22 Y tú, su hijo Belsasar, no has humillado tu corazón, sabiendo todo esto:
En gij Belsjassar, zijn zoon, ofschoon u dit alles bekend was, hebt uw hart niet vernederd,
23 Antes contra el Señor del cielo te has ensoberbecido, é hiciste traer delante de ti los vasos de su casa, y tú y tus príncipes, tus mujeres y tus concubinas, bebisteis vino en ellos: demás de esto, á dioses de plata y de oro, de metal, de hierro, de madera, y de piedra, que ni ven, ni oyen, ni saben, diste alabanza: y al Dios en cuya mano está tu vida, y cuyos son todos tus caminos, nunca honraste.
maar den Heer van de hemel getrotseerd; men heeft u de vaten van zijn tempel gebracht, en gij hebt er met uw hof, uw vrouwen en bijvrouwen, wijn uit gedronken; gij hebt goden verheerlijkt van zilver en goud, van koper en ijzer, van hout en van steen, die niet zien, niet horen, niet kennen; maar gij hebt den God niet vereerd, in wiens hand uw adem ligt en heel uw lot.
24 Entonces de su presencia fué enviada la palma de la mano que esculpió esta escritura.
Daarom heeft Hij die hand gezonden, en dit schrift laten tekenen.
25 Y la escritura que esculpió es: MENE, MENE, TEKEL, UPHARSIN.
Dit is het, wat er getekend staat: Mene, tekel oeparsin.
26 La declaración del negocio es: MENE: Contó Dios tu reino, y halo rematado.

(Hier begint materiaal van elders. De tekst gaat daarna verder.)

Lemma parse_index_wf (lxml : bool) (tz : TimeZone) (tree : node) :
  index_wf tz (epgData (fst (parseXMLData lxml tz tree))).
Proof.
  apply (parse_elements_invariant lxml tz (fun st => index_wf tz (epgData st))).
  - intros name ps H. simpl in H. rewrite lookup_empty in H. discriminate.
  - intros x st st' Hst Hb.
    apply channel_body_inv in Hb as [->|(cid & n & _ & _ & ->)]; [assumption|].
    intros name ps. simpl. rewrite lookup_insert.
    destruct (decide (n = name)); [intros [= <-]; constructor | apply Hst].
  - intros x st st' Hst Hb.
    apply program_body_inv in Hb
      as [->|(cid & start & ch & title & desc & cat & ts & stop & date & l & _ & _
              & _ & _ & _ & _ & _ & Hpt & Hl & ->)]; [assumption|].
    intros name ps. simpl. rewrite lookup_insert.
    destruct (decide (Channel.title ch = name)); [|apply Hst].
    intros [= <-]. apply Forall_app. split; [now apply (Hst _ _ Hl)|].
    constructor; [|constructor].
    apply parse_times_inv in Hpt as (t & Ht & Hts & -> & _).
    exists t. split; [now apply strptime_YmdHMS_valid in Ht | auto].
Qed.

Lemma programme_wf_date (tz : TimeZone) (p : Programme.t) :
  programme_wf tz p -> four_digit_year p ->
  exists t, valid t = true /\ 1000 <= year t /\
            Programme.start_date p = strftime_Ymd t /\
            strptime_Ymd (Programme.start_date p) = Some (date_of t).
Proof.
  intros (t & Hv & Hd & _) H8. unfold four_digit_year in H8. rewrite Hd in H8.
  apply strftime_Ymd_length in H8.
  exists t. split; [assumption|]. split; [assumption|]. split; [assumption|].
  rewrite Hd. now apply strptime_strftime_Ymd.
Qed.

(** ** The builder returns lines *)

Lemma emit_blocks_ok (d : list (string * list string)) (dates : list string) :
  (forall k, In k dates -> is_Some (strptime_Ymd k) /\ is_Some (bucket d k)) ->
  exists lines, emit_blocks d dates = Ok lines.
Proof.
  induction dates as [|k dates IH]; intros H; simpl; [now eexists|].
  destruct (H k (or_introl eq_refl)) as [[date ->] [es ->]]. simpl.
  destruct IH as [more ->]; [intros k' Hk'; apply H; now right|].
  simpl. now eexists.
Qed.

Lemma getEPGFromData_ok (tz : TimeZone) (data : gmap string (list Programme.t))
      (channel_name : string) :
  index_wf tz data ->
  Forall four_digit_year (default [] (data !! channel_name)) ->
  exists lines, getEPGFromData tz data channel_name = Ok lines /\ lines <> [].
Proof.
  intros Hwf H8. unfold getEPGFromData. revert H8.
  destruct (data !! channel_name) as [[|p l]|] eqn:Hl; cbn [default from_option id];
    intros H8; try (eexists; split; [reflexivity | discriminate]).
  cbv beta iota zeta.
  set (d := group_by_date (entry_line tz) (py_sorted by_start_timestamp (p :: l))).
  destruct (emit_blocks_ok d (py_sorted String.leb (List.map fst d)))
    as [lines ->].
  - intros k Hk. apply py_sorted_In in Hk. split; [|now apply bucket_of_key].
    apply group_by_date_keys in Hk as (q & Hq & <-).
    apply py_sorted_In in Hq.
    assert (Hq' : programme_wf tz q).
    { specialize (Hwf _ _ Hl). rewrite Forall_forall in Hwf. apply Hwf.
      now apply list_elem_of_In. }
    apply programme_wf_date in Hq' as (t & _ & _ & _ & ->); [now eexists|].
    rewrite Forall_forall in H8. apply H8. now apply list_elem_of_In.
  - simpl. destruct lines; eexists; (split; [reflexivity | discriminate]).
Qed.

(** ** The cursor stays inside the lines *)

Lemma find_line_entry (tz : TimeZone) (program : Programme.t)
      (epgLines : list string) (i : nat) :
  find_line tz program epgLines = Some i ->
  exists line, epgLines !! i = Some line /\ is_entry line = true.
Proof.
  intros H. apply find_line_accepted in H as (line & Hl & He & _). eauto.
Qed.

Lemma default_find_line_entry (tz : TimeZone) (program : Programme.t)
      (epgLines : list string) :
  default 0%nat (find_line tz program epgLines) = 0%nat \/
  exists line,
    epgLines !! default 0%nat (find_line tz program epgLines) = Some line /\
    is_entry line = true.
Proof.
  destruct (find_line tz program epgLines) as [i|] eqn:H; simpl; [|now left].
  right. exact (find_line_entry tz program epgLines i H).
Qed.

Lemma default_last_valid_line_entry (epgLines : list string) :
  default 0%nat (last_valid_line epgLines) = 0%nat \/
  exists line,
    epgLines !! default 0%nat (last_valid_line epgLines) = Some line /\
    is_entry line = true.
Proof.
  pose proof (last_valid_line_spec epgLines) as Hs.
  destruct (last_valid_line epgLines) as [i|]; simpl; [|now left].
  destruct Hs as (line & Hl & He & _). right. eauto.
Qed.

Lemma current_index_entry (tz : TimeZone) (programs : list Programme.t)
      (epgLines : list string) (now : Q) (current_date : string) :
  current_index tz programs epgLines now current_date = 0%nat \/
  exists line,
    epgLines !! current_index tz programs epgLines now current_date = Some line /\
    is_entry line = true.
Proof.
  unfold current_index, active_match, next_upcoming.
  destruct (current_program programs now current_date) as [p|].
  - destruct (find_line tz p epgLines) as [i|] eqn:Hf.
    + right. exact (find_line_entry tz p epgLines i Hf).
    + destruct (future_programs programs current_date) as [|q qs].
      * apply default_last_valid_line_entry.
      * apply default_find_line_entry.
  - destruct (future_programs programs current_date) as [|q qs].
    + apply default_last_valid_line_entry.
    + apply default_find_line_entry.
Qed.

(** X1. For the index that [parseXMLData] leaves, for a channel name
    that is not empty and whose programmes all have a start date of eight
    characters (a year of four digits), and for every clock, the builder
    returns a list of lines that is not empty, [updateEPGAndPicon] shows
    that list, and the cursor it computes is an index into the list: it
    is 0, or the index of a line of the list that the searches took. *)
Theorem cursor_in_range (lxml : bool) (tz : TimeZone) (tree : node)
        (screen : Screen.t) (channel_name : string) (now : Q)
        (current_date : string) :
  PyStr.truthy channel_name = true ->
  Forall four_digit_year
         (default [] (epgData (fst (parseXMLData lxml tz tree)) !! channel_name)) ->
  exists (epgLines : list string) (i : nat),
    getEPGFromData tz (epgData (fst (parseXMLData lxml tz tree))) channel_name
    = Ok epgLines /\
    epgLines <> [] /\
    updateEPGAndPicon tz (epgData (fst (parseXMLData lxml tz tree))) screen
      (Some channel_name) now current_date
    = Ok (Screen.mk epgLines i epgLines) /\
    (i < length epgLines)%nat /\
    (i = 0%nat \/ exists line, epgLines !! i = Some line /\ is_entry line = true).
Proof.
  intros Hname H8.
  destruct (getEPGFromData_ok tz _ channel_name (parse_index_wf lxml tz tree) H8)
    as (lines & Hg & Hne).
  set (data := epgData (fst (parseXMLData lxml tz tree))) in *.
  exists lines, (current_index tz (default [] (data !! channel_name)) lines now
                   current_date).
  split; [assumption|]. split; [assumption|].
  split; [unfold updateEPGAndPicon; rewrite Hname, Hg; simpl; now destruct lines|].
  pose proof (current_index_entry tz (default [] (data !! channel_name)) lines
                now current_date) as H.
  split; [|exact H]. destruct H as [->|(line & Hl & _)].
  - destruct lines; [congruence | simpl; lia].
  - now apply lookup_lt_Some in Hl.
Qed.

Lemma cursor_in_range_witness :
  PyStr.truthy "Das Erste" = true /\
  Forall four_digit_year
         (default [] (epgData (fst (parseXMLData true UTC feed)) !! "Das Erste")) /\
  exists (epgLines : list string) (i : nat),
    updateEPGAndPicon UTC (epgData (fst (parseXMLData true UTC feed)))
      (Screen.mk [] 0 []) (Some "Das Erste") half_past_eight "20240101"
    = Ok (Screen.mk epgLines i epgLines) /\
    (i < length epgLines)%nat.
Proof.
  assert (H1 : PyStr.truthy "Das Erste" = true) by reflexivity.
  assert (H2 : Forall four_digit_year
                 (default [] (epgData (fst (parseXMLData true UTC feed))
                              !! "Das Erste"))).
  { vm_compute. repeat constructor. }
  split; [exact H1|]. split; [exact H2|].
  destruct (cursor_in_range true UTC feed (Screen.mk [] 0 []) "Das Erste"
              half_past_eight "20240101" H1 H2)
    as (epgLines & i & _ & _ & Hu & Hi & _).
  exists epgLines, i. split; [exact Hu | exact Hi].
Defined.

(** ** More on the loops of [parseXMLData] *)

Lemma for_each_app {A S : Type} (body : A -> S -> result S) (l1 l2 : list A) :
  forall st,
    for_each body (l1 ++ l2) st
    = match for_each body l1 st with
      | (st1, None) => for_each body l2 st1
      | r => r
      end.
Proof.
  induction l1 as [|x l1 IH]; intros st; simpl; [reflexivity|].
  destruct (body x st); [apply IH | reflexivity].
Qed.

(** X2. When [parseXMLData] is over, the keys of the programme index are
    the titles of the channels of the channel list, no more and no less:
    every channel of the list has its (possibly empty) list of programmes,
    and no list is stored under another name. *)
Theorem index_keys_are_titles (lxml : bool) (tz : TimeZone) (tree : node)
        (name : string) :
  is_Some (epgData (fst (parseXMLData lxml tz tree)) !! name) <->
  exists c, In c (channelData (fst (parseXMLData lxml tz tree))) /\
            Channel.title c = name.
Proof.
  revert name.
  apply (parse_elements_invariant lxml tz
           (fun st => forall name,
                is_Some (epgData st !! name) <->
                exists c, In c (channelData st) /\ Channel.title c = name)).
  - intros name. simpl. rewrite lookup_empty. split.
    + intros [x Hx]. discriminate.
    + intros (c & [] & _).
  - intros x st st' Hst Hb name.
    apply channel_body_inv in Hb as [->|(cid & n & _ & _ & ->)]; [apply Hst|].
    simpl. rewrite lookup_insert. destruct (decide (n = name)) as [->|Hne].
    + split; [|now eexists]. intros _. eexists.
      split; [apply in_or_app; right; left; reflexivity | reflexivity].
    + rewrite Hst. split.
      * intros (c & Hc & Ht). exists c. split; [apply in_or_app; now left | exact Ht].
      * intros (c & Hc & Ht). apply in_app_or in Hc as [Hc|[<-|[]]]; [eauto|].
        simpl in Ht. congruence.
  - intros x st st' Hst Hb name.
    apply program_body_inv in Hb
      as [->|(cid & start & ch & title & desc & cat & ts & stop & date & l & _ & _
              & _ & _ & _ & _ & _ & _ & Hl & ->)]; [apply Hst|].
    simpl. rewrite lookup_insert. destruct (decide (Channel.title ch = name)) as [<-|];
      [|apply Hst].
    rewrite <- Hst, Hl. split; intros _; now eexists.
Qed.

(** X3. A round of the programme loop stores nothing and changes nothing
    when the element has no channel reference or an empty one, an empty
    start, or a channel reference that is the id of no parsed channel. *)
Theorem unresolved_programme_dropped (lxml : bool) (tz : TimeZone) (e : node)
        (st : ParseState) :
  PyStr.truthy_opt (get e "channel") = false \/
  PyStr.truthy_opt (get e "start") = false \/
  (exists cid, get e "channel" = Some cid /\
               next_channel (channelData st) cid = None) ->
  program_body lxml tz e st = Ok st.
Proof.
  unfold program_body. intros [H|[H|(cid & Hc & Hn)]].
  - destruct (get e "channel") as [cid|]; [|reflexivity]. simpl in H. rewrite H.
    now destruct (get e "start").
  - destruct (get e "channel") as [cid|]; [|reflexivity].
    destruct (get e "start") as [start|]; [|reflexivity]. simpl in H. rewrite H.
    now rewrite andb_false_r.
  - rewrite Hc, Hn. destruct (get e "start"); [|reflexivity].
    now destruct (negb _).
Qed.
(** * Payment transaction lifecycle of kShopB: a shallow embedding

    The development embeds the payment core of the backend: the Transaction
    model with its pre-save hook and [addStatusUpdate]
    (models/Transaction.js), the payment controller
    (controllers/enhancedPaymentController.js), the webhook router
    (routes/webhooks.js) and the monitoring service
    (services/paymentMonitoring.js).

    Conventions of the embedding.
    - JavaScript numbers are exact rationals ([Q]); amounts the gateway sends
      in paise are integers ([Z]).  Equations between numbers are stated with
      [==] ([Qeq]).
    - The two MongoDB collections are lists; a document's [_id] is its
      position.  A loaded Mongoose document is a private copy of the stored
      record plus the dirty flag behind [isModified('status')]; [save] runs
      the pre-save hook and writes the copy back at its position.
    - Handlers run one at a time: every [await] is a sequential step.
    - [new Date()] and [Date.now()] are the parameter [now].
    - Schema validation on [save] is not part of the embedding: a save whose
      pre-save hook calls [next()] without an error persists the document.
    - HMAC-SHA256 is a field of the environment: the code only compares two
      digests for equality. *)

From Stdlib Require Import ZArith QArith Qminmax String Ascii List Lia.
From stdpp Require Import base option list strings pretty gmap.

Local Open Scope string_scope.
Local Open Scope Z_scope.

(** ** JavaScript helpers *)

Module Js.

(** [x || 0] on a number that may be [undefined]. *)
Definition or0 (x : option Z) : Z :=
  match x with
  | Some v => v
  | None => 0%Z
  end.

(** Truthiness of a number that may be [undefined]. *)
Definition truthyZ (x : option Z) : bool :=
  match x with
  | Some v => negb (v =? 0)%Z
  | None => false
  end.

(** Truthiness of a number. *)
Definition truthyQ (q : Q) : bool := negb (Qeq_bool q 0).

(** [!s] on a string that may be [undefined]: the empty string is falsy. *)
Definition falsy_str (s : option string) : bool :=
  match s with
  | None => true
  | Some EmptyString => true
  | Some _ => false
  end.

(** [s || d] on a string that may be [undefined]. *)
Definition str_or (s : option string) (d : string) : string :=
  match s with
  | Some (String c r) => String c r
  | _ => d
  end.

(** The string an optional string is converted to, as a property key in
    [obj[key]] or as an operand of [+]. *)
Definition to_string (s : option string) : string :=
  match s with
  | Some k => k
  | None => "undefined"
  end.

(** [String.prototype.toLowerCase] on the ASCII letters. *)
Definition lower_ascii (c : ascii) : ascii :=
  let n := nat_of_ascii c in
  if ((65 <=? n) && (n <=? 90))%nat then ascii_of_nat (n + 32) else c.

Fixpoint toLowerCase (s : string) : string :=
  match s with
  | EmptyString => EmptyString
  | String c r => String (lower_ascii c) (toLowerCase r)
  end.

(** [String.prototype.includes]. *)
Fixpoint includes (needle hay : string) : bool :=
  String.prefix needle hay ||
  match hay with
  | EmptyString => false
  | String _ r => includes needle r
  end.

End Js.

(** ** Data model *)

(** The [status] enumeration of the Transaction schema. *)
Inductive Status :=
| initiated | pending | processing | authorized
| captured | success | failed | cancelled
| expired | disputed | refunded | partially_refunded.

#[global] Instance Status_eq_dec : EqDecision Status.
Proof. solve_decision. Defined.

(** The terminal states named by the specification. *)
Definition is_terminal (s : Status) : bool :=
  match s with
  | success | failed | cancelled | expired | refunded => true
  | _ => false
  end.

(** The [method] enumeration of the Transaction schema. *)
Inductive Method := card | netbanking | upi | wallet | emi | cod.

#[global] Instance Method_eq_dec : EqDecision Method.
Proof. solve_decision. Defined.

(** The [status] enumeration of the Order schema. *)
Inductive OrderStatus :=
| order_pending | order_confirmed | order_processing
| order_shipped | order_delivered | order_cancelled.

#[global] Instance OrderStatus_eq_dec : EqDecision OrderStatus.
Proof. solve_decision. Defined.

(** A payment entity as the gateway reports it (fetch result or webhook
    entity).  Amounts are in paise. *)
Record Payment := mkPayment {
  p_id : option string;
  p_status : option string;
  p_method : option string;
  p_amount : option Z;
  p_fee : option Z;
  p_tax : option Z;
  p_order_id : option string;
  p_error_code : option string;
  p_error_description : option string;
  p_updated_at : option Z;
}.

(** Values stored under [statusHistory[].metadata] (a Mixed field). *)
Inductive MetaValue :=
| MStr (s : string)
| MOptStr (s : option string)
| MNum (q : Q)
| MOptNum (z : option Z)
| MBool (b : bool)
| MStatus (s : option Status)
| MId (n : nat)
| MPayment (p : Payment).

Record StatusEntry := mkStatusEntry {
  se_status : Status;
  se_timestamp : Z;
  se_reason : option string;
  se_metadata : list (string * MetaValue);
}.

Record Fees := mkFees {
  gatewayFee : Q;
  serviceTax : Q;
  totalFee : Q;
}.

Record Refund := mkRefund {
  refundId : option string;
  refund_amount : option Q;
  refund_reason : option string;
  refund_initiatedBy : option nat;
  refund_initiatedAt : option Z;
  refund_processedAt : option Z;
  refund_arn : option string;
  refund_status : option string;
}.

(** The Transaction document.  Fields that no modelled operation reads or
    branches on are left out: gateway, gatewayTransactionId, currency, type,
    paymentDetails, userId, retry and failure data, risk, customer, webhook,
    settlement, dispute, notes and audit data. *)
Record Transaction := mkTransaction {
  transactionId : string;
  orderId : option nat;
  gatewayOrderId : option string;
  gatewayPaymentId : option string;
  amount : Q;
  method : Method;
  status : Status;
  previousStatus : option Status;
  statusHistory : list StatusEntry;
  authorizedAt : option Z;
  capturedAt : option Z;
  failedAt : option Z;
  refundedAt : option Z;
  fees : Fees;
  netAmount : Q;
  refund : option Refund;
  createdAt : Z;
}.

(** Field assignments [t.f = v]. *)
Definition set_orderId (v : option nat) (t : Transaction) : Transaction :=
  let '(mkTransaction a _ c d e f g h i j k l m n o p q) := t in
  mkTransaction a v c d e f g h i j k l m n o p q.
Definition set_gatewayPaymentId (v : option string) (t : Transaction) : Transaction :=
  let '(mkTransaction a b c _ e f g h i j k l m n o p q) := t in
  mkTransaction a b c v e f g h i j k l m n o p q.
Definition set_method (v : Method) (t : Transaction) : Transaction :=
  let '(mkTransaction a b c d e _ g h i j k l m n o p q) := t in
  mkTransaction a b c d e v g h i j k l m n o p q.
Definition set_status (v : Status) (t : Transaction) : Transaction :=
  let '(mkTransaction a b c d e f _ h i j k l m n o p q) := t in
  mkTransaction a b c d e f v h i j k l m n o p q.
Definition set_previousStatus (v : option Status) (t : Transaction) : Transaction :=
  let '(mkTransaction a b c d e f g _ i j k l m n o p q) := t in
  mkTransaction a b c d e f g v i j k l m n o p q.
Definition set_statusHistory (v : list StatusEntry) (t : Transaction) : Transaction :=
  let '(mkTransaction a b c d e f g h _ j k l m n o p q) := t in
  mkTransaction a b c d e f g h v j k l m n o p q.
Definition set_authorizedAt (v : option Z) (t : Transaction) : Transaction :=
  let '(mkTransaction a b c d e f g h i _ k l m n o p q) := t in
  mkTransaction a b c d e f g h i v k l m n o p q.
Definition set_capturedAt (v : option Z) (t : Transaction) : Transaction :=
  let '(mkTransaction a b c d e f g h i j _ l m n o p q) := t in
  mkTransaction a b c d e f g h i j v l m n o p q.
Definition set_failedAt (v : option Z) (t : Transaction) : Transaction :=
  let '(mkTransaction a b c d e f g h i j k _ m n o p q) := t in
  mkTransaction a b c d e f g h i j k v m n o p q.
Definition set_refundedAt (v : option Z) (t : Transaction) : Transaction :=
  let '(mkTransaction a b c d e f g h i j k l _ n o p q) := t in
  mkTransaction a b c d e f g h i j k l v n o p q.
Definition set_fees (v : Fees) (t : Transaction) : Transaction :=
  let '(mkTransaction a b c d e f g h i j k l m _ o p q) := t in
  mkTransaction a b c d e f g h i j k l m v o p q.
Definition set_netAmount (v : Q) (t : Transaction) : Transaction :=
  let '(mkTransaction a b c d e f g h i j k l m n _ p q) := t in
  mkTransaction a b c d e f g h i j k l m n v p q.
Definition set_refund (v : option Refund) (t : Transaction) : Transaction :=
  let '(mkTransaction a b c d e f g h i j k l m n o _ q) := t in
  mkTransaction a b c d e f g h i j k l m n o v q.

En dit is de uitleg er van. Mene: “geteld” heeft God uw koningschap, en er een eind aan gemaakt.
27 TEKEL: Pesado has sido en balanza, y fuiste hallado falto.
Tekel: “gewogen” zijt gij op de weegschaal, maar gij zijt te licht bevonden.
28 PERES: Tu reino fué rompido, y es dado á Medos y Persas.
Peres: “losgescheurd” is uw rijk, en aan de Meden en Perzen gegeven.
29 Entonces, mandándolo Belsasar, vistieron á Daniel de púrpura, y en su cuello fué puesto un collar de oro, y pregonaron de él que fuese el tercer señor en el reino.
Toen werd Daniël op bevel van Belsjassar met purper bekleed, met een gouden keten om zijn hals, en werd hij uitgeroepen tot derde heerser in het rijk.
30 La misma noche fué muerto Belsasar, rey de los Caldeos.
Maar in diezelfde nacht werd Belsjassar, de koning der Chaldeën, gedood;
31 Y Darío de Media tomó el reino, [siendo] de sesenta y dos años.
en Darius, de Mediër, nam het rijk in bezit, toen hij twee en zestig jaar oud was.